(** * News Intelligence Agent: chat front end and processing pipeline

    A shallow embedding of the chat handler of [frontend/src/App.js]
    (with [components/InputArea.js]) and of the processing pipeline the
    handler talks to, together with the properties stated about them. *)

From stdpp Require Import gmap list strings.
From Stdlib Require Import NArith ZArith QArith Qround Qabs DecimalString Lia.

Local Open Scope nat_scope.

(** ** JavaScript strings

    A JavaScript string is a sequence of UTF-16 code units; [length],
    [split], [includes], [substring] and [trim] all work on code units. *)
Module JS.

Definition jsstring := list N.

(** *** Literals: the UTF-8 bytes of a Rocq string literal, re-encoded in UTF-16 *)

Definition bytes_of (s : string) : list N :=
  map (fun a => Ascii.N_of_ascii a) (String.list_ascii_of_string s).

Definition cont (b : N) : N := N.land b 63.

Fixpoint code_points (bs : list N) : list N :=
  match bs with
  | [] => []
  | b1 :: r1 =>
      if (b1 <? 128)%N then b1 :: code_points r1
      else if (b1 <? 224)%N then
        match r1 with
        | b2 :: r2 => (N.shiftl (N.land b1 31) 6 + cont b2)%N :: code_points r2
        | [] => []
        end
      else if (b1 <? 240)%N then
        match r1 with
        | b2 :: b3 :: r3 =>
            (N.shiftl (N.land b1 15) 12 + N.shiftl (cont b2) 6 + cont b3)%N
              :: code_points r3
        | _ => []
        end
      else
        match r1 with
        | b2 :: b3 :: b4 :: r4 =>
            (N.shiftl (N.land b1 7) 18 + N.shiftl (cont b2) 12
             + N.shiftl (cont b3) 6 + cont b4)%N :: code_points r4
        | _ => []
        end
  end.

Definition code_units (cp : N) : list N :=
  if (cp <? 65536)%N then [cp]
  else let v := (cp - 65536)%N in
       [(55296 + N.shiftr v 10)%N; (56320 + N.land v 1023)%N].

Definition lit (s : string) : jsstring :=
  List.concat (map code_units (code_points (bytes_of s))).

(** *** [String.prototype.trim]

    [trim] strips WhiteSpace and LineTerminator code points from both
    ends: TAB, VT, FF, SP, NBSP, ZWNBSP, the Zs category, LF, CR, LS, PS. *)
Definition isWhiteSpace (c : N) : bool :=
  ((c =? 9) || (c =? 10) || (c =? 11) || (c =? 12) || (c =? 13) || (c =? 32)
   || (c =? 160) || (c =? 5760) || ((8192 <=? c) && (c <=? 8202))
   || (c =? 8232) || (c =? 8233) || (c =? 8239) || (c =? 8287)
   || (c =? 12288) || (c =? 65279))%N.

Fixpoint trimStart (s : jsstring) : jsstring :=
  match s with
  | c :: r => if isWhiteSpace c then trimStart r else s
  | [] => []
  end.

Definition trimEnd (s : jsstring) : jsstring := rev (trimStart (rev s)).

Definition trim (s : jsstring) : jsstring := trimEnd (trimStart s).

(** A string is blank when it is empty or made of white space only. *)
Definition blank (s : jsstring) : bool := forallb isWhiteSpace s.

(** ToBoolean on a string: only the empty string is falsy. *)
Definition truthy (s : jsstring) : bool :=
  match s with [] => false | _ => true end.

(** [a || b] on strings. *)
Definition orElse (a b : jsstring) : jsstring := if truthy a then a else b.

(** *** [split('\n')], [slice(1)], [join('\n')] *)

Definition LF : N := 10%N.

Fixpoint splitLines (s : jsstring) : jsstring * list jsstring :=
  match s with
  | [] => ([], [])
  | c :: r =>
      let '(l, ls) := splitLines r in
      if (c =? LF)%N then ([], l :: ls) else (c :: l, ls)
  end.

(** [s.split('\n')] never returns an empty array. *)
Definition split (s : jsstring) : list jsstring :=
  let '(l, ls) := splitLines s in l :: ls.

Fixpoint join (ls : list jsstring) : jsstring :=
  match ls with
  | [] => []
  | [l] => l
  | l :: r => l ++ LF :: join r
  end.

(** *** [includes] and [substring(0, n)] *)

Fixpoint startsWith (s k : jsstring) : bool :=
  match k, s with
  | [], _ => true
  | _ :: _, [] => false
  | a :: k', b :: s' => (a =? b)%N && startsWith s' k'
  end.

Fixpoint includes (s k : jsstring) : bool :=
  startsWith s k ||
  match s with
  | [] => false
  | _ :: r => includes r k
  end.

Definition substring0 (n : nat) (s : jsstring) : jsstring := firstn n s.

End JS.

Import JS.

(** ** Host built-ins

    What the handler takes from the JavaScript host and does not write
    itself: the number type of parsed JSON with its truthiness, product
    and [toFixed], Unicode lower-casing and locale date formatting.  The
    development is parametric in them. *)
Class Host := {
  num : Type;
  (** ToBoolean on a number: false on zero and NaN only. *)
  num_truthy : num -> bool;
  (** [x * 100]. *)
  times100 : num -> num;
  (** [x.toFixed(digits)]. *)
  toFixed : num -> nat -> jsstring;
  (** [s.toLowerCase()]. *)
  toLowerCase : jsstring -> jsstring;
  (** [new Date(s).toLocaleDateString()]. *)
  toLocaleDateString : jsstring -> jsstring
}.

(** A property read off a parsed JSON object: missing, [null], or a value. *)
Inductive field (A : Type) : Type :=
| Undefined
| Null
| Val (a : A).
Arguments Undefined {A}.
Arguments Null {A}.
Arguments Val {A} a.

(** Template interpolation [`${x}`] of a string-valued property. *)
Definition show (f : field jsstring) : jsstring :=
  match f with
  | Undefined => lit "undefined"
  | Null => lit "null"
  | Val s => s
  end.

(** [f || d] where [f] is a string-valued property and [d] a string. *)
Definition strOr (f : field jsstring) (d : jsstring) : jsstring :=
  match f with
  | Val s => orElse s d
  | _ => d
  end.

(** ToBoolean of a string-valued property. *)
Definition strTruthy (f : field jsstring) : bool :=
  match f with
  | Val s => truthy s
  | _ => false
  end.

(** [o?.p]: [undefined] when [o] is nullish, the property otherwise. *)
Definition optChain {A B : Type} (o : field A) (p : A -> field B) : field B :=
  match o with
  | Val a => p a
  | _ => Undefined
  end.

(** ** Shapes of the two JSON replies (section 6 of the interface) *)

Module SentimentAnalysis.
Record t `{Host} := { sentiment : field jsstring; confidence : field num }.
End SentimentAnalysis.

Module FakeNewsDetection.
Record t `{Host} := { prediction : field jsstring; confidence : field num }.
End FakeNewsDetection.

Module Source.
Record t := { name : field jsstring }.
End Source.

Module OriginalArticle.
Record t := {
  description : field jsstring;
  content : field jsstring;
  source : field Source.t;
  published_at : field jsstring
}.
End OriginalArticle.

Module Article.
Record t `{Host} := {
  title : field jsstring;
  summary : field jsstring;
  source : field jsstring;
  sentiment_analysis : field SentimentAnalysis.t;
  fake_news_detection : field FakeNewsDetection.t;
  original_article : field OriginalArticle.t
}.
End Article.

Module FetchData.
Record t `{Host} := { processed_articles : field (list Article.t) }.
End FetchData.

(** ** The chat application ([App.js]) *)

Inductive Sender := user | bot.

Record Message := { text : jsstring; sender : Sender; timestamp : N }.

Record AppState := {
  messages : list Message;
  inputValue : jsstring;
  isLoading : bool
}.

Module ProcessBody.
Record t := {
  title : jsstring;
  content : jsstring;
  source : jsstring;
  include_analysis : bool
}.
End ProcessBody.

Module FetchBody.
Record t := { query : jsstring; page_size : N; include_analysis : bool }.
End FetchBody.

Inductive Body :=
| OfProcess (b : ProcessBody.t)
| OfFetch (b : FetchBody.t).

(** One call of [fetch(url, {method, headers, body: JSON.stringify(..)})]. *)
Record Request := {
  url : jsstring;
  method : jsstring;
  headers : list (jsstring * jsstring);
  body : Body
}.

(** How a [fetch] call and the reading of its reply can end. *)
Inductive Reply (A : Type) : Type :=
| NetworkFailure   (** the promise returned by [fetch] rejects *)
| HttpError        (** [response.ok] is false *)
| Unusable         (** [response.json()] rejects, or the value it yields
                       makes a property read in the handler raise *)
| Json (a : A).    (** [response.ok], and the body has the documented shape *)
Arguments NetworkFailure {A}.
Arguments HttpError {A}.
Arguments Unusable {A}.
Arguments Json {A} a.

(** A value of [Math.random()]: a number in the interval [0, 1). *)
Record UnitReal := {
  ur : Q;
  ur_range : Qle_bool 0 ur && negb (Qle_bool 1 ur) = true
}.

(** How the [try] block of the handler ends. *)
Inductive Completion :=
| Normal (t : jsstring)   (** [botMessage.text] *)
| Throw.

Definition strictEq : jsstring -> jsstring -> bool :=
  fix eq (a b : jsstring) : bool :=
    match a, b with
    | [], [] => true
    | x :: a', y :: b' => (x =? y)%N && eq a' b'
    | _, _ => false
    end.

Section App.
Context `{H : Host}.

(** Everything outside the handler that one invocation can observe. *)
Record World := {
  api_process : ProcessBody.t -> Reply Article.t;
  api_fetch_and_process : FetchBody.t -> Reply FetchData.t;
  random : UnitReal;
  userTime : N;
  botTime : N
}.

Definition initialMessages (t0 : N) : list Message :=
  [ {| text := lit "Welcome to the Galaxy News Intelligence Chatbot! 🌌 I can help you analyze news articles, detect fake news, and provide sentiment analysis. What would you like to explore?";
       sender := bot; timestamp := t0 |} ].

Definition initialState (t0 : N) : AppState :=
  {| messages := initialMessages t0; inputValue := []; isLoading := false |}.

(** *** Pieces of the reply templates *)

(** [article.sentiment_analysis || {}] *)
Definition sentimentOf (a : Article.t) : SentimentAnalysis.t :=
  match Article.sentiment_analysis a with
  | Val s => s
  | _ => {| SentimentAnalysis.sentiment := Undefined;
            SentimentAnalysis.confidence := Undefined |}
  end.

(** [article.fake_news_detection || {}] *)
Definition fakeNewsOf (a : Article.t) : FakeNewsDetection.t :=
  match Article.fake_news_detection a with
  | Val f => f
  | _ => {| FakeNewsDetection.prediction := Undefined;
            FakeNewsDetection.confidence := Undefined |}
  end.

(** [article.summary || article.original_article?.description
     || article.original_article?.content?.substring(0, n) + '...'] *)
Definition summaryOf (n : nat) (a : Article.t) : jsstring :=
  let oa := Article.original_article a in
  strOr (Article.summary a)
    (strOr (optChain oa OriginalArticle.description)
       (show (optChain (optChain oa OriginalArticle.content)
                (fun s => Val (substring0 n s))) ++ lit "...")).

(** [sentiment.sentiment || 'Neutral'] *)
Definition sentimentLabel (s : SentimentAnalysis.t) : jsstring :=
  strOr (SentimentAnalysis.sentiment s) (lit "Neutral").

(** [sentiment.confidence ? `(${sentiment.confidence.toFixed(2)})` : ''] *)
Definition sentimentConfidence (s : SentimentAnalysis.t) : jsstring :=
  match SentimentAnalysis.confidence s with
  | Val x => if num_truthy x then lit "(" ++ toFixed x 2 ++ lit ")" else []
  | _ => []
  end.

(** [fakeNews.confidence ? `${(fakeNews.confidence * 100).toFixed(0)}%` : 'High'] *)
Definition credibilityScore (f : FakeNewsDetection.t) : jsstring :=
  match FakeNewsDetection.confidence f with
  | Val x =>
      if num_truthy x then toFixed (times100 x) 0 ++ lit "%" else lit "High"
  | _ => lit "High"
  end.

Definition fakeVerdict : jsstring := lit "⚠️ Potential fake news detected".
Definition authenticVerdict : jsstring := lit "✅ Likely authentic".

(** [fakeNews.prediction === 'fake' ? '⚠️ ...' : '✅ Likely authentic'] *)
Definition credibilityVerdict (f : FakeNewsDetection.t) : jsstring :=
  match FakeNewsDetection.prediction f with
  | Val p => if strictEq p (lit "fake") then fakeVerdict else authenticVerdict
  | _ => authenticVerdict
  end.

(** [article.source || article.original_article?.source?.name || 'Unknown'] *)
Definition sourceOf (a : Article.t) : jsstring :=
  strOr (Article.source a)
    (strOr (optChain (optChain (Article.original_article a)
                        OriginalArticle.source) Source.name)
       (lit "Unknown")).

(** [article.original_article?.published_at] *)
Definition publishedAt (a : Article.t) : field jsstring :=
  optChain (Article.original_article a) OriginalArticle.published_at.

(** *** The three analysis templates, line by line *)

Definition articleAnalysisText (article : Article.t) : jsstring :=
  let sentiment := sentimentOf article in
  let fakeNews := fakeNewsOf article in
  join
    [ lit "📄 **Article Analysis:**";
      [];
      lit "**" ++ show (Article.title article) ++ lit "**";
      [];
      summaryOf 300 article;
      [];
      lit "🔍 **Analysis Results:**";
      lit "- Sentiment: " ++ sentimentLabel sentiment ++ lit " "
        ++ sentimentConfidence sentiment;
      lit "- Credibility: " ++ credibilityScore fakeNews ++ lit " "
        ++ credibilityVerdict fakeNews;
      lit "- Source: " ++ strOr (Article.source article) (lit "User provided");
      [];
      lit "*Analysis completed using AI-powered news intelligence.*" ].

Activity = Your output must be the exact lines from the one containing "Definition credibilityVerdict (f" through the end of the data above, both included, and nothing more.

Answer =
Definition credibilityVerdict (f : FakeNewsDetection.t) : jsstring :=
  match FakeNewsDetection.prediction f with
  | Val p => if strictEq p (lit "fake") then fakeVerdict else authenticVerdict
  | _ => authenticVerdict
  end.

(** [article.source || article.original_article?.source?.name || 'Unknown'] *)
Definition sourceOf (a : Article.t) : jsstring :=
  strOr (Article.source a)
    (strOr (optChain (optChain (Article.original_article a)
                        OriginalArticle.source) Source.name)
       (lit "Unknown")).

(** [article.original_article?.published_at] *)
Definition publishedAt (a : Article.t) : field jsstring :=
  optChain (Article.original_article a) OriginalArticle.published_at.

(** *** The three analysis templates, line by line *)

Definition articleAnalysisText (article : Article.t) : jsstring :=
  let sentiment := sentimentOf article in
  let fakeNews := fakeNewsOf article in
  join
    [ lit "📄 **Article Analysis:**";
      [];
      lit "**" ++ show (Article.title article) ++ lit "**";
      [];
      summaryOf 300 article;
      [];
      lit "🔍 **Analysis Results:**";
      lit "- Sentiment: " ++ sentimentLabel sentiment ++ lit " "
        ++ sentimentConfidence sentiment;
      lit "- Credibility: " ++ credibilityScore fakeNews ++ lit " "
        ++ credibilityVerdict fakeNews;
      lit "- Source: " ++ strOr (Article.source article) (lit "User provided");
      [];
      lit "*Analysis completed using AI-powered news intelligence.*" ].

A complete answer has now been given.